A timely follow-up on the material reviewed from The Cult of Pharmacology (below). Scientists at the National Institute on Alcohol Abuse and Alcoholism (NIAAA), part of the National Institutes of Health (NIH), have categorized five distinct subtypes of alcoholism. Here’s what a couple of the researchers say:
"Our findings should help dispel the popular notion of the 'typical alcoholic,'" notes first author Howard B. Moss, M.D., NIAAA Associate Director for Clinical and Translational Research. "We find that young adults comprise the largest group of alcoholics in this country, and nearly 20 percent of alcoholics are highly functional and well-educated with good incomes. More than half of the alcoholics in the United States have no multigenerational family history of the disease, suggesting that their form of alcoholism was unlikely to have genetic causes."
"Clinicians have long recognized diverse manifestations of alcoholism," adds NIAAA Director Ting-Kai Li, M.D, "and researchers have tried to understand why some alcoholics improve with specific medications and psychotherapies while others do not. The classification system described in this study will have broad application in both clinical and research settings."
IOW, the “one size fits all” story about alcoholism really is one of those “placebo texts” we discussed, making it easier to work with those affected but harder to help those who in reality differ from each other. Here’s the meat of the story:
The researchers identified unique subtypes of alcoholism based on respondents' family history of alcoholism, age of onset of regular drinking and alcohol problems, symptom patterns of alcohol dependence and abuse, and the presence of additional substance abuse and mental disorders:
Young Adult subtype: 31.5 percent of U.S. alcoholics. Young adult drinkers, with relatively low rates of co-occurring substance abuse and other mental disorders, a low rate of family alcoholism, and who rarely seek any kind of help for their drinking.
Young Antisocial subtype: 21 percent of U.S. alcoholics. Tend to be in their mid-twenties, had early onset of regular drinking, and alcohol problems. More than half come from families with alcoholism, and about half have a psychiatric diagnosis of Antisocial Personality Disorder. Many have major depression, bipolar disorder, and anxiety problems. More than 75 percent smoked cigarettes and marijuana, and many also had cocaine and opiate addictions. More than one-third of these alcoholics seek help for their drinking.

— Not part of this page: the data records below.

(** * AirQualityPredict: the feature pipeline and the inference adapter

    A shallow embedding of [config.py], [preprocess.py], [train.py] and
    [app.py].  Python floats are read as exact rationals ([Q]); the missing
    value of a pandas float column is the separate cell [NaN].  A pandas
    [DataFrame] is an ordered list of named, typed columns. *)

From Stdlib Require Import ZArith QArith Qround Qminmax Lia Lqa Sorted.
From stdpp Require Import base list strings sorting.

Local Open Scope Z_scope.

(** ** Cells, columns and frames *)

(** One entry of a float64 column. *)
Inductive cell : Type :=
  | NaN
  | Num (q : Q).

Definition isna (c : cell) : bool :=
  match c with NaN => true | Num _ => false end.

Abbreviation Series := (list cell).

(** A column carries its dtype: float64 (with NaN), an integer dtype, or
    datetime64 at day resolution (days since 1970-01-01). *)
Inductive Column : Type :=
  | Float64 (s : Series)
  | Int64 (l : list Z)
  | Datetime (l : list Z).

Definition col_len (c : Column) : nat :=
  match c with
  | Float64 s => length s
  | Int64 l => length l
  | Datetime l => length l
  end.

(** Is row [i] of the column missing?  Only float cells can be. *)
Definition col_isna (c : Column) (i : nat) : bool :=
  match c with
  | Float64 s => match s !! i with Some x => isna x | None => true end
  | Int64 l => match l !! i with Some _ => false | None => true end
  | Datetime l => match l !! i with Some _ => false | None => true end
  end.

Functional subtype: 19.5 percent of U.S. alcoholics. Typically middle-aged, well-educated, with stable jobs and families. About one-third have a multigenerational family history of alcoholism, about one-quarter had major depressive illness sometime in their lives, and nearly 50 percent were smokers.

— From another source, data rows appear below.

(** Lines 75-82: the two [except] clauses of the outer [try].  The first one
    has no [return]: control leaves the [try] statement, reaches the end of
    the function, and the call returns [None]. *)
Definition outer_clauses (e : Exn) : option (Py pyval) :=
  if is_CalledProcessError e then
    Some (log WARNING (MsgSubprocessError e) >>
          match e with
          | CalledProcessError _ out err =>
              log WARNING (MsgSubprocessStdout out) >>
              log WARNING (MsgSubprocessStderr err)
          | _ => ret tt
          end >>
          ret PNone)
  else if is_Exception e then
    Some (log WARNING (MsgError e) >>
          log WARNING (MsgUsingDefault (DEFAULT_CFG_batch host)) >>
          ret (PInt (DEFAULT_CFG_batch host)))
  else None.

(** Lines 84-87: the [finally] clause. *)
Definition cleanup : Py unit :=
  do path <- read_tmp_file_path in
  unlink path >>
  empty_cache.

(** Line 38 *)
Definition memory_fraction (batch : Q) : Q :=
  if Qltb 0 batch && Qltb batch 1 then batch else (3 # 5)%Q.

(** A call starts with a fresh frame: the local is unbound. *)
Definition enter_frame : Py unit :=
  modify (fun s => {| fs := fs s; logs := logs s; spawned := spawned s;
                      profiler_runs := profiler_runs s;
                      cache_flushes := cache_flushes s;
                      tmp_file_path := None |}).

Definition check_train_batch_size (model : Model) (imgsz : Z) (amp : bool)
    (batch : Q) : Py pyval :=
  enter_frame >>
  log INFO (MsgComputingBatch imgsz) >>
  do device <- first_param_device model in
  if cpu_class device then
    log INFO (MsgCudaNotDetected (DEFAULT_CFG_batch host)) >>
    ret (PInt (DEFAULT_CFG_batch host))
  else
    let fraction := memory_fraction batch in
    try_finally
      (try_except (run_in_subprocess model device imgsz fraction amp)
                  outer_clauses)
      cleanup.

(** ** autobatch (lines 90-147) *)

Definition batch_sizes : list Z := [1; 2; 4; 8; 16].

(** [profile(img, model, n=3, device=device)].  The function is imported from
    torch_utils and its body is not among these sources: the model counts the
    call and takes the answer from the host.  What else the call does to the
    device is not modelled. *)
Definition profile (img : list Tensor) (model : Model) (n : Z) (device : Device)
    : Py (list (option ProfileRow)) :=
  modify count_profiler_run >>
  lift (profile_result host img model n device).

(** Lines 127-133: profile the candidates, fit a line, solve for [b]. *)
Definition fit_solution (model : Model) (device : Device) (imgsz : Z)
    (f fraction : Q) : Py (list (option ProfileRow) * (Q * Q) * Z) :=
  do img <- comprehension (fun b => lift (torch_empty host [b; 3; imgsz; imgsz]))
                          batch_sizes in
  do results <- profile img model 3 device in
  let y := memories results in
  do p <- lift (np_polyfit host (take (length y) batch_sizes) y) in
  do b <- lift (py_int (np_div (f * fraction - snd p) (fst p))) in
  ret (results, p, b).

Intermediate Familial subtype: 19 percent of U.S. alcoholics. Middle-aged, with about 50 percent from families with multigenerational alcoholism. Almost half have had clinical depression, and 20 percent have had bipolar disorder. Most of these individuals smoked cigarettes, and nearly one in five had problems with cocaine and marijuana use. Only 25 percent ever sought treatment for their problem drinking.

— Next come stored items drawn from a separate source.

Lemma prefix_step b : prefix (b + 1) == (prefix b + cellQ qs b)%Q.
Proof using Type.
  unfold prefix_sum.
  destruct (decide (0 ≤ b < Z.of_nat (length qs))) as [Hb|Hb].
  - replace (Z.to_nat (Z.min (b + 1) (Z.of_nat (length qs))))
      with (S (Z.to_nat b)) by lia.
    replace (Z.to_nat (Z.min b (Z.of_nat (length qs))))
      with (Z.to_nat b) by lia.
    simpl. by replace (0 + Z.of_nat (Z.to_nat b)) with b by lia.
  - rewrite cellQ_outside by lia.
    replace (Z.to_nat (Z.min (b + 1) (Z.of_nat (length qs))))
      with (Z.to_nat (Z.min b (Z.of_nat (length qs)))) by lia.
    lra.
Qed.

Lemma window_prefix m a :
  zsum m a (cellQ qs) == (prefix (a + Z.of_nat m) - prefix a)%Q.
Proof using Type.
  induction m as [|m IH]; simpl.
  - replace (a + Z.of_nat 0) with a by lia. lra.
  - replace (a + Z.of_nat (S m)) with (a + Z.of_nat m + 1) by lia.
    rewrite prefix_step, IH. lra.
Qed.

(** Over non-negative cells, no window of indices sums to more than the
    whole field. *)
Lemma window_le_total m a :
  (zsum m a (cellQ qs) <= zsum (length qs) 0 (cellQ qs))%Q.
Proof using Hqs.
  rewrite window_prefix.
  assert (∀ b, 0 <= prefix b <= zsum (length qs) 0 (cellQ qs))%Q as Hb.
  { intros b. unfold prefix_sum. split.
    - apply zsum_nonneg. intros i. by apply cellQ_nonneg.
    - apply zsum_mono_length; [|lia]. intros i. by apply cellQ_nonneg. }
  pose proof (Hb a). pose proof (Hb (a + Z.of_nat m)). lra.
Qed.
End windows.
End sums.

Section totals.
Local Open Scope Z_scope.

Lemma total_iter (h : heap) field (qs : list Q) n :
  h !! field = Some (Fin <$> qs) →
  ∀ (k : nat) (t : Q), (k + n ≤ length qs)%nat →
  for_iter n (Z.of_nat k) (Fin t)
    (λ i total, a ← arrayGet field i; mret (add total a)) h
  = Some (Fin (foldl Qplus t (take n (drop k qs))), h).
Proof.
  intros Hf. induction n as [|n IH]; intros k t Hk; [done|].
  destruct (lookup_lt_is_Some_2 qs k) as [q Hq]; [lia|].
  rewrite (drop_S _ _ _ Hq). simpl.
  unfold mbind at 1, M_bind at 1. unfold mbind at 1, M_bind at 1, arrayGet.
  rewrite Hf. simpl.
  rewrite index_of_nat, list_lookup_fmap, Hq. simpl.
  replace (Z.of_nat k + 1) with (Z.of_nat (S k)) by lia.
  apply IH. lia.
Qed.

Lemma run_bind {A B} (m : M A) (k : A → M B) (h h' : heap) (a : A) :
  m h = Some (a, h') → (m ≫= k) h = k a h'.
Proof. intros Hm. unfold mbind, M_bind. by rewrite Hm. Qed.

Lemma total_fin (h : heap) field (qs : list Q) :
  h !! field = Some (Fin <$> qs) →
  getTotalPheromone field h = Some (Fin (Qsum qs), h).
Proof.
  intros Hf. unfold getTotalPheromone.
  rewrite (run_bind _ _ h h (length (Fin <$> qs)))
    by (unfold arrayLength; by rewrite Hf).
  unfold for_range. rewrite length_fmap, Z.sub_0_r, Nat2Z.id.
  etrans; [apply (total_iter h field qs (length qs) Hf 0%nat 0%Q); lia|].
  by rewrite drop_0, firstn_all.
Qed.

Lemma Qmult_le_nonneg_l (c a b : Q) :
  (0 <= c → a <= b → c * a <= c * b)%Q.
Proof.
  intros Hc Hab. rewrite (Qmult_comm c a), (Qmult_comm c b).
  by apply Qmult_le_compat_r.
Qed.

(** Pure diffusion moves mass between cells and loses some of it into the
    boundary: with a zero boundary the total cannot grow. *)
Lemma diffusion_total_le (qs gs : list Q) cols rows (d : Q) :
  Z.of_nat (length qs) = cols * rows → 1 ≤ cols → 1 ≤ rows →
  length gs = length qs →
  Forall (λ q, 0 <= q)%Q qs →
  (∀ x y, 0 ≤ x < cols → 0 ≤ y < rows → is_boundary cols rows x y = true →
     (cellQ qs (x + y * cols) == 0)%Q) →
  (0 <= d)%Q →
  (∀ x y, 0 ≤ x < cols → 0 ≤ y < rows →
     cellQ gs (x + y * cols) = step_cellQ qs cols rows d 1 x y) →
  (Qsum gs <= Qsum qs)%Q.
Proof.
  intros Hsize Hcols Hrows Hlen Hqs Hzero Hd Hcells.
  rewrite !Qsum_zsum, Hlen.
  set (F := cellQ qs). set (n := length qs). set (c := (d * (1 # 8))%Q).
  assert (∀ i, 0 <= F i)%Q as HF by (intros i; by apply cellQ_nonneg).
  assert (∀ i, 0 <= c * F i)%Q as HcF.
  { intros i. apply Qmult_le_0_compat; [unfold c; lra|apply HF]. }
  assert (∀ k, c * zsum n (0 + k) F <= c * zsum n 0 F)%Q as Hwin.
  { intros k. apply Qmult_le_nonneg_l; [unfold c; lra|].
    apply window_le_total; done. } 
  apply Qle_trans with (y := zsum n 0 (λ i,
    (1 - d) * F i +
    c * F (i + -1)%Z + c * F (i + 1)%Z +
    c * F (i + - cols)%Z + c * F (i + cols)%Z +
    c * F (i + (-1 - cols))%Z + c * F (i + (1 - cols))%Z +
    c * F (i + (-1 + cols))%Z + c * F (i + (1 + cols))%Z)%Q).
  - apply zsum_le. intros i Hi.
    destruct (flat_index_split cols rows i) as (x & y & Hx & Hy & ->);
      [lia..|].
    rewrite Hcells by done. unfold step_cellQ.
    destruct (is_boundary cols rows x y) eqn:Hb.
    + fold (F (x + y * cols)). rewrite (Hzero x y Hx Hy Hb : F _ == 0).
      generalize (x + y * cols). intros j.
      pose proof (HcF (j + -1)). pose proof (HcF (j + 1)).
      pose proof (HcF (j + - cols)). pose proof (HcF (j + cols)).
      pose proof (HcF (j + (-1 - cols))). pose proof (HcF (j + (1 - cols))).
      pose proof (HcF (j + (-1 + cols))). pose proof (HcF (j + (1 + cols))).
      lra.
    + unfold neighbour_sumQ. fold F. generalize (x + y * cols). intros j.
      replace (j - 1 - cols) with (j + (-1 - cols)) by lia.
      replace (j + 1 - cols) with (j + (1 - cols)) by lia.
      replace (j - 1 + cols) with (j + (-1 + cols)) by lia.
      replace (j + 1 + cols) with (j + (1 + cols)) by lia.
      replace (j - 1) with (j + -1) by lia.
      replace (j - cols) with (j + - cols) by lia.
      rewrite Qdiv_8. unfold c. lra.
  - rewrite !zsum_plus, !zsum_scale.
    rewrite !(zsum_shift n 0 _ F).
    pose proof (Hwin (-1)). pose proof (Hwin 1).
    pose proof (Hwin (- cols)). pose proof (Hwin cols).
    pose proof (Hwin (-1 - cols)). pose proof (Hwin (1 - cols)).
    pose proof (Hwin (-1 + cols)). pose proof (Hwin (1 + cols)).
    unfold c in *. lra.
Qed.
End totals.

Import SpatialHash.

Section keys.
Implicit Types (s t : string).

Lemma comma_free_app s t :
  comma_free (s +:+ t) = comma_free s && comma_free t.
Proof.
  induction s as [|c s IH]; simpl; [done|]. by rewrite IH, andb_assoc.
Qed.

Chronic Severe subtype: 9 percent of U.S. alcoholics. Comprised mostly of middle-aged individuals who had early onset of drinking and alcohol problems, with high rates of Antisocial Personality Disorder and criminality. Almost 80 percent come from families with multigenerational alcoholism. They have the highest rates of other psychiatric disorders including depression, bipolar disorder, and anxiety disorders as well as high rates of smoking, and marijuana, cocaine, and opiate dependence. Two-thirds of these alcoholics seek help for their drinking problems, making them the most prevalent type of alcoholic in treatment.
I’ll resist the urge to say gee, all of these folks must have used marijuana as their starter drug, but note that cigarettes seem to be the most common co-occurring drug here. I see two other things of importance in this. One, this research does show that drugs affect different people differently and it’s only a minority dysfunctional to a point possibly warranting social intervention. Two, this kind of differentiation can hopefully be extended to other users and substances to start giving us a better picture of how many people are similarly badly impacted rather than relying on anecdotes that coincidentally further the interests of the people telling the story. Treatments and approaches can be better tailored for greater effectiveness in ways that are impossible when we treat everyone the same. It will be interesting to see if this research swirls into the usual vacuum or whether it gets legs and has impact.
[Yeah, I realize I totally left out any of the TECHNOCORRECTIONS implications of all this and the whole pharmacogenomics concept, matching drug treatments to particular genetic structures of the specific individuals. I’ll leave it to you to connect the dots in comments if you like.]